Primeiramente, a restrição em razão de dívidas, conduta conhecida como servidão por dívidas ou truck system, é o modo mais conhecido de forma escravizatória no Brasil contemporâneo. É instituto há muito conhecido na história da humanidade e largamente utilizado nas diversas épocas da história do nosso país.

Muitas vezes, o empregador não precisa nem mesmo praticar qualquer conduta para obrigar o trabalhador a permanecer no emprego. Isso porque a maioria tem um senso de honra muito elevado e, espontaneamente, não deixa a propriedade do empregador enquanto não tiver quitado a “dívida”, caracterizando-se uma forma de coação moral.

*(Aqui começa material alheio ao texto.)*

Lemma ParseDuration_single (n : N) u k :
  (u, k) ∈ clock_units ++ subsecond_units →
  Z.of_N n * k ≤ 2 ^ 63 - 1 →
  GoTime.ParseDuration (pretty n +:+ u) = Ok (Z.of_N n * k).
Proof.
  intros Hu Hn.
  assert (1 ≤ k ∧ no_digit_head u ∧ u ≠ EmptyString ∧ GoTime.unit_name u = (u, EmptyString) ∧
          GoTime.unitMap u = Some k ∧
          (match u with String "." _ => False | _ => True end)) as (Hk & Hh & Hne & Hname & Hmap & Hdot).
  { unfold clock_units, subsecond_units in Hu; simpl in Hu.
    repeat (apply elem_of_cons in Hu as [Hu|Hu]; [injection Hu as -> ->; by vm_compute|]).
    by apply elem_of_nil in Hu. }
  unfold GoTime.ParseDuration. rewrite Strconv.sign_pretty.
  destruct (Strconv.pretty_head n) as (c & s & d & Hp & Hc); rewrite Hp.
  assert (Strconv.digits 0 (String c s) = Some (Z.of_N n)) as Hd.
  { rewrite <- Hp. apply Strconv.digits_pretty. }
  set (str := String c s +:+ u).
  pose proof (leadingInt_digits (String c s) u 0 (Z.of_N n) ltac:(done) Hd ltac:(nia) Hh) as Hli.
  assert (GoTime.group str = Some (Z.of_N n * k, EmptyString)) as Hg.
  { assert (String.length u ≠ String.length str) as Hlen.
    { unfold str. rewrite GoStrings.length_app. simpl. lia. }
    fold str in Hli. assert (str = String c (s +:+ u)) as Hs by done. clearbody str. subst str.
    unfold GoTime.group. cbv beta iota. rewrite Hc, orb_true_r. cbn [negb].
    rewrite Hli, (bool_decide_false _ Hlen). cbn [negb andb].
    assert ((2 ^ 63 / k <? Z.of_N n) = false) as Hov.
    { apply Z.ltb_ge. apply Z.div_le_lower_bound; lia. }
    destruct u as [|c' u']; [done|].
    destruct (decide (c' = "."%char)) as [->|Hcd]; [done|].
    destruct c' as [[] [] [] [] [] [] [] []]; try done;
      cbn [negb andb]; by rewrite Hname, Hmap, Hov. }
  assert (str ≠ "0") as Hne0.
  { intros H0. apply (f_equal String.length) in H0. unfold str in H0.
    rewrite GoStrings.length_app in H0. simpl in H0. destruct u; simpl in *; [done|lia]. }
  rewrite bool_decide_false by done.
  assert (str = String c (s +:+ u)) as Hstr by done. rewrite Hstr.
  cbn [String.length GoTime.groups]. rewrite <- Hstr, Hg. 
  rewrite (proj2 (Z.ltb_ge _ _)) by lia.
  destruct (String.length (s +:+ u)); simpl;
    rewrite (proj2 (Z.ltb_ge _ _)) by lia; by f_equal.
Qed.
(* ===== verification/Inplace.v ===== *)
(** src/pkg/upgrade/inplace/{inplace,mark}.go: the annotations through which the
    in-place upgrade controllers communicate, the predicates that read them and
    the operations that write them.  The marks work on any object; a [Patcher]
    is the snapshot its patch helper was created from. *)

From S2P Require Import Prelude Objects ApiTypes Effects Libs RefLibs ApiServer RefServer.

Module Inplace.
(** ** inplace.go *)

(** Reading [obj.GetAnnotations()[k]]. *)
Definition IsUpgraded (m : ObjectMeta) (release : string) : bool :=
  bool_decide (ann0 m InPlaceUpgradeReleaseAnnotation = release).

Definition GetUpgradeInstructions (m : ObjectMeta) : string :=
  match ann m InPlaceUpgradeToAnnotation with
  | Some to => to
  | None => ann0 m InPlaceUpgradeReleaseAnnotation
  end.

Definition IsMachineUpgradeFailed (m : Machine) : bool :=
  negb (bool_decide (ann0 (m_meta m) InPlaceUpgradeLastFailedAttemptAtAnnotation = "")).

Definition IsMachineUpgrading (m : Machine) : bool :=
  bool_decide (ann0 (m_meta m) InPlaceUpgradeStatusAnnotation = InPlaceUpgradeInProgressStatus) ||
  negb (bool_decide (ann0 (m_meta m) InPlaceUpgradeToAnnotation = "")).

(** ** mark.go *)

(** [if err := patcher.Patch(ctx, obj); err != nil { return ... }; return nil] *)
Definition patch_or_fail (k : kind) (before : obj k) : go (obj k) (option error) (option error) :=
  o ← get;
  r ← call (Patch k before o);
  mret (match r with Ok _ => None | Err e => Some (wrapf "failed to patch" e) end).

Definition MarkMachineToUpgrade (to : string) : Machine → prog (Machine * option error) :=
  func_on (
    m ← get;
    check (call (NewHelper KMachine m)) (λ e, Some (wrapf "failed to create new patch helper" e)) ;;
    modify (annotate KMachine (λ a,
      <[InPlaceUpgradeToAnnotation := to]>
      (delete InPlaceUpgradeLastFailedAttemptAtAnnotation
      (delete InPlaceUpgradeChangeIDAnnotation
      (delete InPlaceUpgradeStatusAnnotation
      (delete InPlaceUpgradeReleaseAnnotation a)))))) ;;
    patch_or_fail KMachine m).

Definition MarkUpgradeFailed (k : kind) (before : obj k) : obj k → prog (obj k * option error) :=
  func_on (
    modify (annotate k (λ a,
      <[InPlaceUpgradeStatusAnnotation := InPlaceUpgradeFailedStatus]>
      (delete InPlaceUpgradeReleaseAnnotation a))) ;;
    patch_or_fail k before).

Definition MarkUpgradeInProgress (k : kind) (before : obj k) (to : string)
    : obj k → prog (obj k * option error) :=
  func_on (
    modify (annotate k (λ a,
      <[InPlaceUpgradeToAnnotation := to]>
      (<[InPlaceUpgradeStatusAnnotation := InPlaceUpgradeInProgressStatus]>
      (delete InPlaceUpgradeReleaseAnnotation a)))) ;;
    patch_or_fail k before).

Definition MarkUpgradeDone (k : kind) (before : obj k) (to : string)
    : obj k → prog (obj k * option error) :=
  func_on (
    modify (annotate k (λ a,
      <[InPlaceUpgradeReleaseAnnotation := to]>
      (<[InPlaceUpgradeStatusAnnotation := InPlaceUpgradeDoneStatus]>
      (delete InPlaceUpgradeToAnnotation a)))) ;;
    patch_or_fail k before).

(** ** What the marks mean to the predicates *)

(** The annotation of [m] under each upgrade key. *)
Record upgrade_marks := mkMarks {
  mk_to : option string;
  mk_status : option string;
  mk_release : option string;
  mk_change : option string;
  mk_failed_at : option string;
}.

Definition marks (m : ObjectMeta) : upgrade_marks :=
  mkMarks (ann m InPlaceUpgradeToAnnotation) (ann m InPlaceUpgradeStatusAnnotation)
    (ann m InPlaceUpgradeReleaseAnnotation) (ann m InPlaceUpgradeChangeIDAnnotation)
    (ann m InPlaceUpgradeLastFailedAttemptAtAnnotation).

#[export] Instance upgrade_marks_eq_dec : EqDecision upgrade_marks.
Proof. solve_decision. Defined.

(** Reading an upgrade annotation of a freshly marked object. *)
Ltac read_marks :=
  unfold marks; rewrite ?ann_annotate;
  unfold InPlaceUpgradeToAnnotation, InPlaceUpgradeStatusAnnotation,
    InPlaceUpgradeReleaseAnnotation, InPlaceUpgradeChangeIDAnnotation,
    InPlaceUpgradeLastFailedAttemptAtAnnotation;
  repeat first [rewrite lookup_insert_eq | rewrite lookup_insert_ne by done
               |rewrite lookup_delete_eq | rewrite lookup_delete_ne by done];
  rewrite ?ann_default.

Section Server.
Context {W : Type} `{!ApiErrors, !Env W, !ApiServer W}.
Implicit Types (w : W).

(** The stored object has the annotations of [o]. *)
Definition synced (k : kind) w (o : obj k) : Prop :=
  ∃ o', view k w (obj_key k o) = Some o' ∧ ∀ key, ann (meta_of k o') key = ann (meta_of k o) key.

Lemma patch_synced k b a w w' u :
  env_step (Patch k b a) (Ok u) w w' →
  obj_key k a = obj_key k b → synced k w b → synced k w' a.
Proof.
  intros [_ (o & o' & Ho & Ho' & Hm)]%(api_patch k) Hk (o1 & Ho1 & Ha).
  rewrite Hk, Ho1 in Ho. injection Ho as <-. exists o'. split; [done|].
  intros key. rewrite Hm. case_decide as Hd; [|done]. by rewrite Ha.
Qed.

Lemma patch_or_fail_wp k (b a : obj k) w (Q : W → obj k → option error → Prop) :
  obj_key k a = obj_key k b → synced k w b →
  (∀ w', frame k (obj_key k a) w w' → synced k w' a → Q w' a None) →
  (∀ w' e, frame k (obj_key k a) w w' → Q w' a (Some e)) →
  gwp (patch_or_fail k b) a w Q Q.
Proof.
  intros Hk Hs HO HE. unfold patch_or_fail. repeat wp_step.
  apply gwp_call; [by apply api_pre|]. intros r w' _ Hp. repeat wp_step.
  pose proof (proj1 (api_patch k _ _ _ _ _ Hp)) as Hf.
  destruct r as [u|e]; [|by apply HE]. apply HO; [done|]. by eapply patch_synced.
Qed.

Lemma key_annotate k f o : obj_key k (annotate k f o) = obj_key k o.
Proof. apply key_of_annotate. Qed.

(** A mark changes the object it is put on only, and on success the stored
    object carries it. *)
Lemma mark_wp k f (o : obj k) w :
  synced k w o →
  wp (func_on (modify (annotate k f) ;; patch_or_fail k o) o) w (λ w' r,
    r.1 = annotate k f o ∧ frame k (obj_key k o) w w' ∧
    (r.2 = None → synced k w' (annotate k f o))).
Proof.
  intros Hs. repeat wp_step. apply patch_or_fail_wp.
  - apply key_annotate.
  - done.
  - intros w' Hf Hs'. rewrite key_annotate in Hf. done.
  - intros w' e Hf. rewrite key_annotate in Hf. done.
Qed.

(** The marks of the request [MarkMachineToUpgrade] writes. *)
Definition requested (to : string) : upgrade_marks := mkMarks (Some to) None None None None.

Lemma MarkMachineToUpgrade_wp m to w :
  synced KMachine w m →
  wp (MarkMachineToUpgrade to m) w (λ w' r,
    frame KMachine (obj_key KMachine m) w w' ∧ obj_key KMachine r.1 = obj_key KMachine m ∧
    (r.2 = None → synced KMachine w' r.1 ∧ marks (m_meta r.1) = requested to)).
Proof.
  intros Hs. unfold MarkMachineToUpgrade. repeat wp_step.
  apply gwp_call; [by apply api_pre|]. intros r w1 _ Hh.
  pose proof (api_quiet _ _ _ _ Hh I) as Hv.
  assert (frame KMachine (obj_key KMachine m) w w1) as Hf by (intros k' key' _; apply Hv).
  destruct r as [u|e]; [|done]. repeat wp_step.
  assert (∀ f w', frame KMachine (obj_key KMachine (annotate KMachine f m)) w1 w' →
    frame KMachine (obj_key KMachine m) w w') as Hf2.
  { intros f w'. rewrite key_annotate. intros Hw k' key' Hne. by rewrite Hw, Hv. }
  apply patch_or_fail_wp.
  - apply key_annotate.
  - unfold synced. by rewrite Hv.
  - intros w2 Hf3 Hs2. split; [by eapply Hf2|]. split; [apply key_annotate|]. intros _. split; [done|].
    cbn [fst snd]. set (m' := annotate _ _ _).
    change (m_meta m') with (meta_of KMachine m'). unfold m'. by read_marks.
  - intros w2 e Hf3. split; [by eapply Hf2|]. by split; [apply key_annotate|].
Qed.

(** Marking a machine to upgrade, from an up-to-date copy: on success
    the stored machine carries exactly the request (no status, release,
    change id or failure is left), so the machine controllers see it as
    upgrading and not failed; on failure the copy in memory still carries
    the request. *)
Theorem MarkMachineToUpgrade_spec m to w :
  synced KMachine w m → to ≠ "" →
  wp (MarkMachineToUpgrade to m) w (λ w' r,
    (r.2 = None → synced KMachine w' r.1 ∧
                  marks (m_meta r.1) = mkMarks (Some to) None None None None ∧
                  IsMachineUpgrading r.1 = true ∧ IsMachineUpgradeFailed r.1 = false ∧
                  GetUpgradeInstructions (m_meta r.1) = to) ∧
    m_Name r.1 = m_Name m).
Proof.
  intros Hs Hto. eapply wp_mono; [by apply MarkMachineToUpgrade_wp|].
  intros w' r (_ & Hn & Hr). split; [|by apply (f_equal key_name) in Hn]. intros [Hs' Hm]%Hr.
  split; [done|]. split; [done|]. injection Hm as H1 H2 H3 H4 H5.
  unfold IsMachineUpgrading, IsMachineUpgradeFailed, GetUpgradeInstructions, ann0.
  rewrite H1, H2, H5. simpl. rewrite (bool_decide_false (to = "")) by done. done.
Qed.

(** Marking an upgrade done, from an up-to-date copy: on success the
    stored object records the release and no pending request, so that
    [IsUpgraded] holds of it and new machines get the same instructions. *)
Theorem MarkUpgradeDone_spec k (o : obj k) to w :
  synced k w o →
  wp (MarkUpgradeDone k o to o) w (λ w' r,
    r.2 = None → synced k w' r.1 ∧ IsUpgraded (meta_of k r.1) to = true ∧
                 GetUpgradeInstructions (meta_of k r.1) = to ∧
                 ann (meta_of k r.1) InPlaceUpgradeStatusAnnotation = Some InPlaceUpgradeDoneStatus).
Proof.
  intros Hs. eapply wp_mono; [by apply mark_wp|]. intros w' r (-> & _ & Hr) Hs'%Hr.
  split; [done|]. set (o' := annotate _ _ _) in *.
  assert (ann (meta_of k o') InPlaceUpgradeReleaseAnnotation = Some to ∧
          ann (meta_of k o') InPlaceUpgradeToAnnotation = None ∧
          ann (meta_of k o') InPlaceUpgradeStatusAnnotation = Some InPlaceUpgradeDoneStatus)
    as (H1 & H2 & H3) by (unfold o'; repeat split; by read_marks).
  unfold IsUpgraded, GetUpgradeInstructions, ann0. rewrite H1, H2, H3. simpl.
  by rewrite bool_decide_true.
Qed.
End Server.

#[local] Instance the_env : Env Store := server_env no_oracle.

(** A machine whose last upgrade failed. *)
Definition ex_failed : Machine :=
  set_m_Annotations (Some {[InPlaceUpgradeStatusAnnotation := InPlaceUpgradeFailedStatus;
                            InPlaceUpgradeLastFailedAttemptAtAnnotation := "yesterday"]})
    (machine_named "a").
(** The store with the machine; [NewHelper] succeeds. *)
Definition ex_store : Store := put KMachine ex_failed empty_store.

Lemma ex_synced : synced KMachine ex_store ex_failed.
Proof. exists ex_failed. split; [by vm_compute|done]. Qed.

Lemma MarkMachineToUpgrade_spec_witness :
  wp (MarkMachineToUpgrade "v1.31" ex_failed) ex_store (λ w' r,
    (r.2 = None → synced KMachine w' r.1 ∧
                  marks (m_meta r.1) = mkMarks (Some "v1.31") None None None None ∧
                  IsMachineUpgrading r.1 = true ∧ IsMachineUpgradeFailed r.1 = false ∧
                  GetUpgradeInstructions (m_meta r.1) = "v1.31") ∧
    m_Name r.1 = "a").
Proof. apply (MarkMachineToUpgrade_spec ex_failed "v1.31" ex_store); [apply ex_synced|done]. Defined.

Lemma MarkUpgradeDone_spec_witness :
  run (serve no_oracle) (MarkUpgradeDone KMachine ex_failed "v1.31" ex_failed) ex_store
    ≫= (λ r, Some r.1.2) = Some None ∧
  wp (MarkUpgradeDone KMachine ex_failed "v1.31" ex_failed) ex_store (λ w' r,
    r.2 = None → synced KMachine w' r.1 ∧ IsUpgraded (m_meta r.1) "v1.31" = true ∧
                 GetUpgradeInstructions (m_meta r.1) = "v1.31" ∧
                 ann (m_meta r.1) InPlaceUpgradeStatusAnnotation = Some InPlaceUpgradeDoneStatus).
Proof.
  split; [by vm_compute|].
  apply (MarkUpgradeDone_spec KMachine ex_failed "v1.31" ex_store), ex_synced.
Defined.
End Inplace.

Esta modalidade é inspirada diretamente pela redação legal do art. 462, §§2º e 3º, da CLT, que, há muito, já previam a proibição do empregador “que mantiver armazém para venda de mercadorias aos empregados ou serviços estimados a proporcionar-lhes prestações in natura, exercer qualquer coação ou induzimento no sentido de que os empregados se utilizem do armazém ou dos serviços”, além de prever que “a autoridade competente pode determinar o acesso dos empregados a armazéns ou serviços, não mantidos pelo empregador, a preços razoáveis, sem intuito de lucro e sempre em benefício dos empregados”.

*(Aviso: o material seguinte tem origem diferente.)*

(** The part of [Reconcile] that works on the scope. *)
Definition upgrade_machines (s : scope) : prog (MachineDeployment * nat * outcome) :=
  func_on (
    for_each (ownedMachines s) (visit s) ;;
    st ← get;
    if bool_decide (st.2 = length (ownedMachines s)) then
      check_err (on_md (markUpgradeDone s))
        (λ e, (Result0, Some (wrapf "failed to mark upgrade as done" e))) ;;
      mret (Result0, None)
    else mret requeue) (machineDeployment s, 0).

(** [func (r *OrchestratedInPlaceUpgradeController) Reconcile] *)
Definition Reconcile (req : ObjectKey) : prog outcome :=
  func (
    md ← catch (call (Get KMachineDeployment req)) (λ e,
           if IsNotFound e then return_ (Result0, None)
           else return_ (Result0, Some (wrapf "failed to get MachineDeployment" e)));
    if bool_decide (GetUpgradeInstructions (md_meta md) = "") then return_ (Result0, None)
    else if deleting (md_meta md) then return_ (Result0, None)
    else
      s ← check (callp (createScope md)) (λ e, (Result0, Some (wrapf "failed to create scope" e)));
      r ← callp (upgrade_machines s);
      mret r.2).
End Controller.

(** ** The order of the machines *)

Definition uid_le (m1 m2 : Machine) : Prop := String.le (om_UID (m_meta m1)) (om_UID (m_meta m2)).

#[export] Instance uid_le_trans : Transitive uid_le.
Proof. intros m1 m2 m3. unfold uid_le. apply transitivity. Qed.

Lemma uid_lt_le m1 m2 : if uid_lt m1 m2 then uid_le m1 m2 else uid_le m2 m1.
Proof.
  unfold uid_lt, uid_le, String.le, String.leb, String.ltb.
  rewrite (String.compare_antisym (om_UID (m_meta m2))).
  by destruct (String.compare (om_UID (m_meta m1)) _).
Qed.

Lemma sort_by_uid_perm l : sort_by_uid l ≡ₚ l.
Proof.
  induction l as [|m l IH]; simpl; [done|].
  assert (∀ l, insert_by_uid m l ≡ₚ m :: l) as Hins.
  { induction l0 as [|m' l0 IH0]; simpl; [done|]. destruct (uid_lt m' m); [|done].
    rewrite IH0. apply Permutation_swap. }
  by rewrite Hins, IH.
Qed.

Lemma sort_by_uid_sorted l : StronglySorted uid_le (sort_by_uid l).
Proof.
  apply Sorted_StronglySorted; [apply _|]. induction l as [|m l IH]; simpl; [constructor|].
  induction IH as [|m' l' Hl IHl Hhd]; simpl; [repeat constructor|].
  pose proof (uid_lt_le m' m) as Hle. destruct (uid_lt m' m); [|by repeat constructor].
  constructor; [done|]. destruct Hhd as [|m'' l'' Hm'']; simpl; [by repeat constructor|].
  by destruct (uid_lt m'' m); constructor.
Qed.

Section Server.
Context {W : Type} `{!ApiErrors, !MetaLib, !CollectionsLib, !CollectionsLaws, !Env W, !ApiServer W}.
Implicit Types (w : W) (md : MachineDeployment) (s : scope).

(** The machines of the deployment: the stored machines of its cluster that belong
    to a machine set of the deployment, by UID. *)
Definition owned w md (ms : list Machine) : Prop :=
  ∃ cluster (mset : MachineSet),
    view KCluster w (mkKey (om_Namespace (md_meta md)) (md_ClusterName md)) = Some cluster ∧
    view KMachineSet w (key_of (ms_meta mset)) = Some mset ∧
    IsOwnedByObject (ms_meta mset) (md_meta md) = true ∧
    StronglySorted uid_le ms ∧ NoDup (m_Name <$> ms) ∧
    ∀ m, m ∈ ms ↔ view KMachine w (key_of (m_meta m)) = Some m ∧
                  om_Namespace (m_meta m) = cl_Namespace cluster ∧
                  om_Labels (m_meta m) !! Clusterv1.ClusterNameLabel = Some (cl_Name cluster) ∧
                  OwnedMachines (ms_meta mset) m = true.

Lemma getOwnedMachines_wp md w :
  wp (getOwnedMachines md) w (λ w' r,
    same_view w w' ∧ match r with Ok ms => owned w md ms | Err _ => True end).
Proof.
  unfold getOwnedMachines, getCluster. repeat wp_step. apply gwp_call; [by apply api_pre|].
  intros r w1 _ [Hv1 Hc]%(api_get KCluster). destruct r as [cluster|e]; repeat wp_step; [|done].
  apply gwp_call; [by apply api_pre|]. intros [sets|e] w2 _ Hl;
    pose proof (api_quiet _ _ _ _ Hl I) as Hv2;
    (assert (same_view w w2) as Hw2 by (by trans w1)); repeat wp_step; [|done].
  destruct (List.find _ sets) as [mset|] eqn:Hfind; repeat wp_step; [|done].
  apply List.find_some in Hfind as [Hin%list_elem_of_In Hown].
  apply (api_list KMachineSet) in Hl as [_ Hl]. apply Hl in Hin as (Hset & _ & _).
  eapply wp_mono; [apply GetMachinesForCluster_wp|].
  intros w3 [ms|e] [Hv3 Hms]; repeat wp_step; [|split; [by trans w2|done]].
  unfold range_machines. repeat wp_step. apply gwp_call; [by apply api_pre|].
  intros ks w4 Hks Hr. pose proof (api_quiet _ _ _ _ Hr I) as Hv4. repeat wp_step.
  split; [trans w3; [by trans w2|done]|]. exists cluster, mset.
  split; [done|]. split; [by rewrite <- Hv1|]. split; [done|].
  split; [apply sort_by_uid_sorted|]. split.
  { rewrite sort_by_uid_perm. apply lookup_range_NoDup; [done|]. intros n m Hn. by apply Hms in Hn as [? _]. }
  intros m. rewrite sort_by_uid_perm, lookup_range_elem by done. setoid_rewrite Hms.
  rewrite <- (Hw2 KMachine (key_of (m_meta m))).
  cbn [key_of key_ns key_name forallb]. setoid_rewrite andb_true_r. naive_solver.
Qed.

Lemma md_createScope_wp md w :
  wp (createScope md) w (λ w' r,
    same_view w w' ∧
    match r with
    | Ok s => machineDeployment s = md ∧ mdPatcher s = md ∧
              upgradeTo s = GetUpgradeInstructions (md_meta md) ∧ owned w md (ownedMachines s)
    | Err _ => True
    end).
Proof.
  unfold createScope. repeat wp_step. apply gwp_call; [by apply api_pre|].
  intros [u|e] w1 _ Hn; pose proof (api_quiet _ _ _ _ Hn I) as Hv; repeat wp_step; [|done].
  eapply wp_mono; [apply getOwnedMachines_wp|].
  intros w2 [ms|e] [Hv2 Hms]; repeat wp_step; (split; [by trans w1|]); [|done].
  repeat split; try done. unfold owned in *. setoid_rewrite Hv in Hms. exact Hms.
Qed.

(** The status stored for the deployment. *)
Definition md_status w md (st : string) : Prop :=
  ∃ md' : MachineDeployment, view KMachineDeployment w (key_of (md_meta md)) = Some md' ∧
    ann (md_meta md') InPlaceUpgradeStatusAnnotation = Some st.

Não é sem razão que o Precedente Normativo nº 68 do TST autoriza o chefe de família, se empregado rural, a faltar ao serviço um dia por mês ou meio dia por quinzena para efetuar compras, sem remuneração ou mediante compensação de horário, mas sem prejuízo do repouso.

O referido precedente é uma medida de proteção ao salário e contribui para que o trabalhador não fique obrigado a fazer suas compras no próprio armazém do empregador.

A conduta conhecida como servidão por dívida afronta várias normas de proteção ao trabalho, tais como a intangibilidade do salário (art. 462, caput, da CLT), da irredutibilidade do salário (art. 7º, inciso VI, da Constituição Federal) e, principalmente, a vedação à prática do truck system (§§ 2º e 3º do art. 462 da CLT) e a determinação do pagamento da prestação em espécie (art. 463 da CLT).

No caso específico da escravização no meio rural, há ainda violação aos dispositivos da Lei nº 5.889/73 (estatuto do trabalhador rural), que também consagram os mesmos princípios da legislação consolidada. A conduta viola, ainda, os preceitos da Convenção nº 96 da OIT, sobre a proteção ao salário, ratificada pelo Brasil.

Além da servidão por dívidas, o termo “por qualquer outro meio” pode se desdobrar em várias outras hipóteses, a exemplo do isolamento geográfico do trabalhador, sem fornecimento de transporte público ou locomoção por parte do empregador, restringindo a locomoção do obreiro.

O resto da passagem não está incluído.